Hello, mates. Sorry about the updates! Today, we have a sliced piece of conflict, covered in our thickening plot sauce!

PS: Whenever you see ||, that's Artemis's earpiece. (Holly, Root, Foaly, Regis Philban, etc.) Artemis Fowl was troubled. What could the fairies want? All of a sudden, his earpiece crackled. ||Testing testing. One two three. Trolls cause terrible trouble in a tantrum. ||

"Holly?" Artemis jumped. "When is some one going to tell me what is going on?"

||Hold your swear toads, Mud Boy. ||, Holly smirked in the Ops booth. || Here's the hole thing: An experiment involving an everlasting time stop resulted in the British Prime Minister and his Cabinet retaining fairy memories. We want your help in-|| Holly was quite rudely (not that anyone would notice) interrupted by the doorbell.

"Funny. Our monthly Interpol inspection isn't till next week."

||Are things like that generally told to the ones being inspected? ||

"It is so interesting what the Interpol server passwords are." Artemis's turn to smirk came. "Butler, show our mystery guest in." As Butler did so, he noticed several military stripes on the guest's shirt.

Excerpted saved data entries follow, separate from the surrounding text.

(* ===== verification/SniperFacts.v ===== *)
(** * Sniping: orders, prices and the limit on simultaneous snipes *)

From S2P Require Import Prelude MachineInt Float64 Buffers Types Cache GenericApi Samples Statig SniperStrategy.

(** ** One snipe *)

Section Snipe.
Import Sniper.
Context `{Profile} `{Ext} `{SniperRpc} `{StatigDriver}.

Definition snipe_step (s : State) (ev : SolanaStrategyEvent) (e : Env)
    : option unit * (Sm State * Env) :=
  match sniper_handler s ev e with
  | (Some (Transition t), e1) =>
      let '(r, e2) := sniper_entry t e1 in (r, (sm t true, e2))
  | (Some _, e1) => (Some tt, (sm s true, e1))
  | (None, e1) => (None, (sm s true, e1))
  end.

Lemma snipe_handle_step s ev e : handle_event ev (sm s true, e) = snipe_step s ev e.
Proof.
  unfold handle_event. rewrite handle_initialized.
  unfold dispatch, take_transition, snipe_step, st_bind, st_gets, on_shared, st_zoom. cbn.
  destruct (sniper_handler s ev e) as [[[| |t]|] e1]; cbn; try reflexivity.
Qed.

(** The orders a snipe can still place. *)
Definition orders_left (s : State) : Z :=
  match s with
  | WaitingToBuy => 7
  | Buying _ r => 6 - r
  | WaitingToSell => 3
  | Selling _ r => 2 - r
  | Done | Error _ => 0
  end.

Definition retry_in_range (s : State) : Prop :=
  match s with
  | Buying _ r => 0 <= r <= 3
  | Selling _ r => 0 <= r <= 2
  | _ => True
  end.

"Salutations, Fowl," were his first words. "I am General Harold Calan of the Global Attack Force. "

||D'arvit. I was afraid of this ||

"Really, General? I have no knowledge of such agency." Artemis replied. And for once it was the truth. "But I know of you. Forty-six successful missions in Operation Iraqi Freedom, I believe? These include the one that captured Saddam Hussein." [A/N: I needed to give this guy a lot of clout. Whether or not Saddam will be captured, I cannot say. This is just something to give him a touch of reputation. And big-headedness.]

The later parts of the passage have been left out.